(** [_onClozeNew_old] *)
Definition _onClozeNew_old (_old : OnCloze) (self : LegacyEditor)
    : res (option R) * LegacyEditor :=
  match le_note_type self with
  | None => (Ret None, self)
  | Some note_type =>
      let model_id := lt_id note_type in
      let '(was_hooked, self) :=
        if py_in model_id sources && in_add_mode self then
          let template_has_cloze_format :=
            match scan_templates (le_re self) (lt_tmpls note_type) with
            | Ret b => b
            | Raise _ => false                      (* except Exception: pass *)
            end in
          if negb template_has_cloze_format
          then (true, with_re (hook_re_search_if_needed (le_re self)) self)
          else (false, self)
        else (false, self) in
      (* try *)
      let '(result, self) := _old self in
      (* finally *)
      let self :=
        if was_hooked : bool
        then with_re (unhook_re_search_if_hooked (le_re self)) self
        else self in
      match result with
      | Ret r => (Ret (Some r), self)
      | Raise e => (Raise e, self)
      end
  end.

End Legacy.

(** The class [Editor] as the module-level statements see it: the method
    slot [_onCloze] ([None] when the host has none) and whether the marker
    attribute is present. *)
Inductive EditorMethod :=
  | HostOnCloze
  | Around40 (old : EditorMethod)       (* wrap(old, _onClozeNew_40, "around") *)
  | AroundOld (old : EditorMethod).     (* wrap(old, _onClozeNew_old, "around") *)

Record EditorClass := {
  _onCloze : option EditorMethod;
  _onCloze_wrapped_by_auto_cloze : bool
}.

(** The wrapping step shared by the two compatibility branches. *)
Definition wrap_onCloze (around : EditorMethod -> EditorMethod)
    (cls : EditorClass) : EditorClass :=
  match _onCloze cls with
  | None => cls
  | Some old =>
      if _onCloze_wrapped_by_auto_cloze cls then cls
      else {| _onCloze := Some (around old);
              _onCloze_wrapped_by_auto_cloze := true |}
  end.

(** The three-way choice at module level: wrap [Note.fields_check], or one
    of the two wrappers of [Editor._onCloze], by what the host offers. *)
Definition install_patches (has_NoteFieldsCheckResult : bool)
    (version : list Z) (classes : NoteClass * EditorClass)
    : NoteClass * EditorClass :=
  if has_NoteFieldsCheckResult then
    (fst (apply_patch true (fst classes)), snd classes)
  else if tuple_ge version [2; 1; 40] then
    (fst classes, wrap_onCloze Around40 (snd classes))
  else
    (fst classes, wrap_onCloze AroundOld (snd classes)).

Fixpoint wraps (m : EditorMethod) : nat :=
  match m with
  | HostOnCloze => 0
  | Around40 old => S (wraps old)
  | AroundOld old => S (wraps old)
  end.

(** ** config_dialog.py: the form behind [save_config] *)

(** A combo box is the [itemData] of its entries and its current index
    (-1 while nothing is selected: the placeholder text is set before the
    entries are added).  [itemData(i)] is [None] outside the entries. *)
Definition item_data (items : list (option Z)) (i : Z) : option Z :=
  if i <? 0 then None
  else match items !! Z.to_nat i with
       | Some data => data
       | None => None
       end.

(** [for i in range(count): if itemData(i) == x: ...; break]: the first
    index whose data equals [x]. *)
Fixpoint first_index (items : list (option Z)) (x : option Z) : option nat :=
  match items with
  | [] => None
  | data :: rest =>
      if bool_decide (data = x) then Some 0%nat
      else S <$> first_index rest x
  end.

(** One row of [self.source_widgets]: the tuple (container, combo box),
    compared by the identity of its widgets. *)
Record Row := {
  row_widget : positive;
  row_items : list (option Z);
  row_index : Z
}.

Definition row_data (r : Row) : option Z :=
  item_data (row_items r) (row_index r).

(** The [tooltip] messages of the form. *)
Inductive Tip :=
  | tip_cleared_target_changed
  | tip_cleared_target_unselected
  | tip_select_target_first
  | tip_no_other_note_types.

Record Form := {
  form_config : gmap string CfgVal;       (* self.config *)
  all_models : list NotetypeDict;         (* self.all_models *)
  form_target_model_id : option Z;        (* self.target_model_id *)
  target_items : list (option Z);         (* self.target_combo *)
  target_index : Z;
  rows : list Row;                        (* self.source_widgets *)
  add_button_enabled : bool;
  next_widget : positive;                 (* the next widget to be created *)
  deleted : list positive;                (* deleteLater() *)
  tips : list Tip
}.
(** * ENRManager: the signed, versioned node-record manager

    A shallow embedding of [ddht/enr_manager.py].  The manager keeps the
    local node's current signed record ([_enr]), re-signs it with the next
    sequence number whenever an update changes a key, and writes every new
    version through to the node database.

    Python [bytes] are modelled as [string] (a list of 8-bit characters),
    Python [int] as [Z], a [dict] as a [gmap], and the positional arguments of
    a call as a [list] of pairs.  Exceptions and the mutation of
    [self], of the node database and of the memory channel are threaded
    through a small state-and-error monad. *)

From stdpp Require Import gmap strings list fin_maps relations.
From Stdlib Require Import ZArith NArith Ascii.

Abbreviation bytes := string (only parsing).
Abbreviation NodeID := string (only parsing).
Abbreviation ENR_KV := (string * string)%type (only parsing).

(** ** Records and identity schemes *)

(** Modelled from the spec: an identity scheme ([ddht/identity_schemes.py]
    is not among the sources).  A scheme signs the canonical encoding of
    (sequence number, key/value pairs) with the raw private key, which can
    fail, and derives a node identity from the public-key field. *)
Record IdentityScheme := {
  create_enr_signature : Z → gmap bytes bytes → bytes → option bytes;
  derive_identity : bytes → NodeID
}.

(** Modelled from the spec: the registry resolving a scheme name to its
    implementation. *)
Abbreviation IdentitySchemeRegistry := (gmap string IdentityScheme) (only parsing).

(** Modelled from the spec: the unsigned record of [ddht/enr.py], a
    sequence number and a key/value mapping, with the scheme that its
    [b"id"] field names. *)
Record UnsignedENR := {
  unsigned_sequence_number : Z;
  unsigned_kv_pairs : gmap bytes bytes;
  unsigned_identity_scheme : IdentityScheme
}.

(** Modelled from the spec: the signed record of [ddht/enr.py].  Records are
    immutable, so the identity derived when the record is built is kept
    with it. *)
Record ENR := {
  sequence_number : Z;
  enr_kv_pairs : gmap bytes bytes;
  signature : bytes;
  node_id : NodeID
}.

(** [eth_keys.keys.PrivateKey]: the raw bytes and the compressed public key. *)
Record PublicKey := { to_compressed_bytes : bytes }.
Record PrivateKey := { to_bytes : bytes; public_key : PublicKey }.

(** ** Exceptions, effects and the monad *)

Inductive error :=
| KeyError          (* node database lookup miss *)
| UnknownScheme     (* the scheme named by b"id" is not registered *)
| SigningFailure    (* the scheme could not sign the record *)
| LifecycleError        (* external API used while the service is not running *)
| BrokenResourceError   (* send on a channel whose receive side is closed *)
| ClosedResourceError.  (* receive on a receive side that has been closed *)

(** Side effects that leave the process, in the order they happen. *)
Inductive event :=
| EvSign (unsigned : UnsignedENR)
| EvSetEnr (enr : ENR)
| EvLogInfo (msg : string) (enr : ENR).

(** The objects the manager shares with its environment: the node database
    and the zero-capacity memory channel, whose content is the sequence of
    pairs handed over by senders and not yet received.  A channel of
    capacity zero holds no pair of its own: a pending pair is the offer of
    a sender that is suspended in [send] until a receiver takes it.  The
    world also records whether the receive side of the channel has been
    closed and whether the service that owns the manager is running. *)
Record World := {
  node_db : gmap NodeID ENR;
  channel : list ENR_KV;
  trace : list event;
  receive_closed : bool;
  is_running : bool
}.

Definition M (S A : Type) : Type := S → (error + A) * S.

#[global] Instance M_ret {S} : MRet (M S) := λ A a s, (inr a, s).
#[global] Instance M_bind {S} : MBind (M S) := λ A B f m s,
  match m s with
  | (inr a, s') => f a s'
  | (inl e, s') => (inl e, s')
  end.

(** [try: body / except KeyError: handler / else: orelse]. *)
Definition try_except_KeyError_else {S A B}
    (body : M S A) (handler : M S B) (orelse : A → M S B) : M S B := λ s,
  match body s with
  | (inr a, s') => orelse a s'
  | (inl KeyError, s') => handler s'
  | (inl e, s') => (inl e, s')
  end.
(** * CodexMem: durable queue, session registry, hybrid merge, retention

    A shallow embedding of the storage layer ([src/db/store.ts]) and of the
    worker routes that drive it ([src/worker/server.ts]).

    Conventions of the embedding:
    - every SQLite table is a list of rows in rowid order; an [UPDATE ... WHERE]
      is a [map] that rewrites the matching rows, a [DELETE ... WHERE] is a
      [filter] that keeps the others, an [INSERT] appends;
    - [Date.now()] is an explicit argument [now] of each operation;
    - a statement that SQLite rejects (foreign key, unique index) makes the
      operation return [None] and leaves the store as it was;
    - JavaScript numbers that hold row ids, counters and epochs are [Z];
    - a JavaScript string is the string of its UTF-8 bytes, and what the code
      counts in UTF-16 code units is counted so here. *)

From Stdlib Require Import ZArith List String Ascii Bool Lia Sorted Permutation.
From stdpp Require Import base gmap strings pretty.
Import ListNotations.
Local Open Scope Z_scope.

(** ** Constants of [store.ts] *)

Definition MAX_RETRY : Z := 3.
Definition DAY_MS : Z := 24 * 60 * 60 * 1000.

(** ** Rows *)

Inductive MessageType := observation | summarize.
Inductive QueueStatus := pending | processing | processed | failed.
Inductive SessionStatus := active | completed | session_failed.

Definition MessageType_eqb (a b : MessageType) : bool :=
  match a, b with
  | observation, observation | summarize, summarize => true
  | _, _ => false
  end.

Definition QueueStatus_eqb (a b : QueueStatus) : bool :=
  match a, b with
  | pending, pending | processing, processing
  | processed, processed | failed, failed => true
  | _, _ => false
  end.

(** Table [sdk_sessions]. *)
Record SessionRow := mkSessionRow {
  s_id : Z;
  s_content_session_id : string;
  s_memory_session_id : option string;
  s_project : string;
  s_user_prompt : option string;
  s_started_at_epoch : Z;
  s_status : SessionStatus
}.
(** In-place mutation of the value stored under [k] (a dict holds the
    object, mutating it leaves the dict's order unchanged). *)
Fixpoint modify (k : K) (f : V -> V) (d : dict) : dict :=
  match d with
  | [] => []
  | (k', v') :: d' => if eqb k k' then (k', f v') :: d' else (k', v') :: modify k f d'
  end.

(** [del d[k]] (keys of a dict are unique, so this drops the one entry) *)
Definition delitem (k : K) (d : dict) : dict :=
  filter (fun kv => negb (eqb k (fst kv))) d.

(** [d.values()] *)
Definition values (d : dict) : list V := map snd d.
End Dict.
End PyDict.

Arguments PyDict.dict : clear implicits.

(** ** Exceptions, results and generators *)
Inductive PyExn := KeyError.

Inductive Result (A : Type) := Ok (a : A) | Raise (e : PyExn).
Arguments Ok {A} a.
Arguments Raise {A} e.

(** A finite generator run to exhaustion: what it yields, then the
    exception it raises (if any). *)
Definition Gen (Y : Type) := (list Y * option PyExn)%type.

(** [yield from []] *)
Definition yield_from_nil {Y} : Gen Y := ([], None).
Definition gyield {Y} (y : Y) : Gen Y := ([y], None).
Definition graise {Y} (e : PyExn) : Gen Y := ([], Some e).

(** Sequencing of generator statements: an exception stops the rest. *)
Definition gseq {Y} (g1 : Gen Y) (k : unit -> Gen Y) : Gen Y :=
  match g1 with
  | (ys, Some e) => (ys, Some e)
  | (ys, None) => let '(zs, r) := k tt in (ys ++ zs, r)
  end.

Notation "g1 ;; g2" := (gseq g1 (fun _ => g2)) (at level 61, right associativity).

(** ** Data model *)

(** Component types ([type(component)]) as tags. *)
Definition Ty := nat.

(** A component value and its runtime type. *)
Record Component := mkComponent { ctype : Ty; cpayload : nat }.

Definition type_of (c : Component) : Ty := ctype c.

=======

Transcribe the listing above line for line, from the first line to the line containing "(** The wrapping", inclusive, with no other lines.

(** [_onClozeNew_old] *)
Definition _onClozeNew_old (_old : OnCloze) (self : LegacyEditor)
    : res (option R) * LegacyEditor :=
  match le_note_type self with
  | None => (Ret None, self)
  | Some note_type =>
      let model_id := lt_id note_type in
      let '(was_hooked, self) :=
        if py_in model_id sources && in_add_mode self then
          let template_has_cloze_format :=
            match scan_templates (le_re self) (lt_tmpls note_type) with
            | Ret b => b
            | Raise _ => false                      (* except Exception: pass *)
            end in
          if negb template_has_cloze_format
          then (true, with_re (hook_re_search_if_needed (le_re self)) self)
          else (false, self)
        else (false, self) in
      (* try *)
      let '(result, self) := _old self in
      (* finally *)
      let self :=
        if was_hooked : bool
        then with_re (unhook_re_search_if_hooked (le_re self)) self
        else self in
      match result with
      | Ret r => (Ret (Some r), self)
      | Raise e => (Raise e, self)
      end
  end.

End Legacy.

(** The class [Editor] as the module-level statements see it: the method
    slot [_onCloze] ([None] when the host has none) and whether the marker
    attribute is present. *)
Inductive EditorMethod :=
  | HostOnCloze
  | Around40 (old : EditorMethod)       (* wrap(old, _onClozeNew_40, "around") *)
  | AroundOld (old : EditorMethod).     (* wrap(old, _onClozeNew_old, "around") *)

Record EditorClass := {
  _onCloze : option EditorMethod;
  _onCloze_wrapped_by_auto_cloze : bool
}.

(** The wrapping step shared by the two compatibility branches. *)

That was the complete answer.